--- START ---

(* ===== verification/Agents.v ===== *)
(** * Agents, their hierarchy and their stages (pkg/agent/agent.go)

    Agents are shared objects: the sub-agents of a parent, the dependencies of an
    agent and whoever holds them refer to the same object.  They live in a store,
    keyed by the uuid each is given when it is made.  An agent that is not built
    on [BaseAgent] ([ag_based] false) cannot take part in the hierarchy.  Locks
    are the atomicity of the methods, except where a method asks for a lock it
    holds: it then never returns, which is the result [None] of [AddSubAgent]
    and [RemoveSubAgent]. *)

From stdpp Require Import base gmap strings list fin_maps relations.
From S2P Require Import Prelude.

Open Scope Z_scope.

Record AgentObj := mkAgent {
  ag_name : string;
  ag_based : bool;
  ag_parent : option string;
  ag_subAgents : list string;
  ag_dependencies : list string;
  ag_partition : string;
}.

Abbreviation AgentStore := (gmap string AgentObj).

Definition agent_name (h : AgentStore) (a : string) : string := from_option ag_name "" (h !! a).
Definition agent_subs (h : AgentStore) (a : string) : list string := from_option ag_subAgents [] (h !! a).
Definition agent_parent (h : AgentStore) (a : string) : option string := h !! a ≫= ag_parent.
Definition agent_deps (h : AgentStore) (a : string) : list string := from_option ag_dependencies [] (h !! a).

Definition set_parent (p : option string) (o : AgentObj) : AgentObj :=
  mkAgent (ag_name o) (ag_based o) p (ag_subAgents o) (ag_dependencies o) (ag_partition o).
Definition set_subs (l : list string) (o : AgentObj) : AgentObj :=
  mkAgent (ag_name o) (ag_based o) (ag_parent o) l (ag_dependencies o) (ag_partition o).

(** [unwrapBaseAgent]. *)
Definition unwrapBaseAgent (h : AgentStore) (a : string) : option AgentObj :=
  o ← h !! a; if ag_based o then Some o else None.

(** ** The hierarchy *)

(** [a.AddSubAgent(child)]: [None] when it waits for ever for the lock of [a],
    which it already holds as that of the child. *)
Definition AddSubAgent (a : string) (child : option string) (h : AgentStore) : option (option error * AgentStore) :=
  match child with
  | None => Some (Some (EText "cannot add nil sub-agent"), h)
  | Some c =>
      match unwrapBaseAgent h c with
      | None => Some (Some (EText "sub-agent must be *BaseAgent to support hierarchy"), h)
      | Some o =>
          match ag_parent o with
          | Some p =>
              Some (Some (EText ("agent " +:+ ag_name o +:+ " already has a parent " +:+ agent_name h p
                                 +:+ " (single parent rule)")), h)
          | None =>
              if String.eqb a c then None
              else Some (None, alter (λ x, set_subs (ag_subAgents x ++ [c]) x) a (<[c := set_parent (Some a) o]> h))
          end
      end
  end.

Arguments AddSubAgent : simpl never.

Fixpoint remove_first (c : string) (l : list string) : option (list string) :=
  match l with
  | [] => None
  | x :: l' => if String.eqb x c then Some l' else (x ::.) <$> remove_first c l'
  end.

Definition RemoveSubAgent (a : string) (child : option string) (h : AgentStore) : option (option error * AgentStore) :=
  match child with
  | None => Some (Some (EText "cannot remove nil sub-agent"), h)
  | Some c =>
      match unwrapBaseAgent h c with
      | None => Some (Some (EText "sub-agent must be *BaseAgent"), h)
      | Some o =>
          match remove_first c (agent_subs h a) with
          | None =>
              Some (Some (EText ("agent " +:+ ag_name o +:+ " is not a sub-agent of " +:+ agent_name h a)), h)
          | Some l =>
              if String.eqb a c then None
              else Some (None, alter (set_parent None) c (alter (set_subs l) a h))
          end
      end
  end.

(** [NewAgent] with a fresh uuid: sub-agents that cannot be added are left out,
    with a warning that asks for their name, on which a nil sub-agent panics
    ([None]). *)
Fixpoint add_all (a : string) (subs : list (option string)) (h : AgentStore) : option AgentStore :=
  match subs with
  | [] => Some h
  | None :: _ => None
  | Some c :: subs' => '(_, h') ← AddSubAgent a (Some c) h; add_all a subs' h'
  end.

Definition NewAgent (uuid name partition : string) (deps : list string) (subs : list (option string)) (h : AgentStore)
    : option AgentStore :=
  add_all uuid subs (<[uuid := mkAgent name true None [] deps partition]> h).

Definition AddDependency (a dep : string) (h : AgentStore) : AgentStore :=
  alter (λ o, mkAgent (ag_name o) (ag_based o) (ag_parent o) (ag_subAgents o) (ag_dependencies o ++ [dep]) (ag_partition o)) a h.

(** [findAgent] and [findAgentByID]: [test] compares a child's name or id. *)
Fixpoint find_children (rec : string → gset string → option string * gset string) (h : AgentStore)
    (children : list string) (visited : gset string) : option string * gset string :=
  match children with
  | [] => (None, visited)
  | c :: children' =>
      match unwrapBaseAgent h c with
      | None => find_children rec h children' visited
      | Some _ =>
          let '(found, visited') := rec c visited in
          match found with
          | Some r => (Some r, visited')
          | None => find_children rec h children' visited'
          end
      end
  end.

Fixpoint findAgent (h : AgentStore) (test : string → bool) (fuel : nat) (a : string) (visited : gset string)
    : option string * gset string :=
  match fuel with
  | O => (None, visited)
  | S fuel' =>
      if bool_decide (a ∈ visited) then (None, visited)
      else
        let visited' := {[a]} ∪ visited in
        match filter test (agent_subs h a) with
        | c :: _ => (Some c, visited')
        | [] => find_children (findAgent h test fuel') h (agent_subs h a) visited'
        end
  end.

(** Every call but those that return at once visits a new agent. *)
Definition find_fuel (h : AgentStore) : nat := S (S (size h)).

Definition FindAgent (name : string) (a : string) (h : AgentStore) : result string :=
  match (findAgent h (λ c, String.eqb (agent_name h c) name) (find_fuel h) a ∅).1 with
  | Some c => inr c
  | None => inl (EText ("agent " +:+ name +:+ " not found in hierarchy"))
  end.
(* ===== verification/Orchestration.v ===== *)
(** * Workflow agents (pkg/agents)

    sequential_agent.go, loop_agent.go, parallel_agent.go and the splitters and
    map phase of mapreduce_agent.go.  Inputs and outputs are objects children may
    share and change, so they live in a heap, at locations.  What a child does is
    any function of its input and of the world, to a new world and an output or an
    error; [None] is a panic or a call that never returns.  A done context is a
    property of the world.  Events sent to the runtime and the times in the
    metadata are left out. *)

From stdpp Require Import base gmap strings list fin_maps relations pretty.
From S2P Require Import Prelude.

Open Scope Z_scope.

(** ** Values, inputs, outputs *)

Inductive Any :=
  | ANil
  | ABool (b : bool)
  | AInt (z : Z)
  | AString (s : string)
  | ASlice (l : list Any)             (** a [[]interface{}] *)
  | AInput (loc : nat)                (** an [*AgentInput] *)
  | AOutputs (l : list (option nat))  (** an [[]*AgentOutput] *)
  | AErrors (l : list (option error))
  | AMap (m : gmap string Any)          (** a [map[string]interface{}] *)
  | AOther (id : N).

(** [fmt.Sprintf("%v", x)]; [fmt_other] is the text of pointers and other types. *)
Fixpoint fmt_any (fmt_other : Any → string) (x : Any) : string :=
  match x with
  | ANil => "<nil>"
  | ABool b => if b then "true" else "false"
  | AInt z => pretty z
  | AString s => s
  | ASlice l =>
      "[" +:+ (fix go (l : list Any) : string :=
         match l with
         | [] => ""
         | [x] => fmt_any fmt_other x
         | x :: l' => fmt_any fmt_other x +:+ " " +:+ go l'
         end) l +:+ "]"
  | _ => fmt_other x
  end.

Record InputObj := mkInputObj {
  in_Instruction : string;
  in_Context : option (gmap string Any);
  in_Rest : N;                            (** task id, tools, model, retries, timeout *)
}.

Record OutputObj := mkOutputObj {
  out_Result : Any;
  out_Metadata : option (gmap string Any);
  out_Error : option error;
  out_Rest : N;
}.

Section Workflows.
Context {Env : Type} (fmt_other : Any → string) (ctx_done : Env → bool).

Record AgentWorld := mkAgentWorld {
  wd_inputs : gmap nat InputObj;
  wd_outputs : gmap nat OutputObj;
  wd_env : Env;
}.

Definition alloc_input (i : InputObj) (w : AgentWorld) : nat * AgentWorld :=
  let l := fresh (dom (wd_inputs w)) in (l, mkAgentWorld (<[l := i]> (wd_inputs w)) (wd_outputs w) (wd_env w)).
Definition alloc_output (o : OutputObj) (w : AgentWorld) : nat * AgentWorld :=
  let l := fresh (dom (wd_outputs w)) in (l, mkAgentWorld (wd_inputs w) (<[l := o]> (wd_outputs w)) (wd_env w)).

--- END ---

Aim of the task - Among the entries above, the lines between the ones containing "match fuel with" and "(Some c, visited')", inclusive, are to be transcribed exactly. No other line is to be given.

Solution to this task -
  match fuel with
  | O => (None, visited)
  | S fuel' =>
      if bool_decide (a ∈ visited) then (None, visited)
      else
        let visited' := {[a]} ∪ visited in
        match filter test (agent_subs h a) with
        | c :: _ => (Some c, visited')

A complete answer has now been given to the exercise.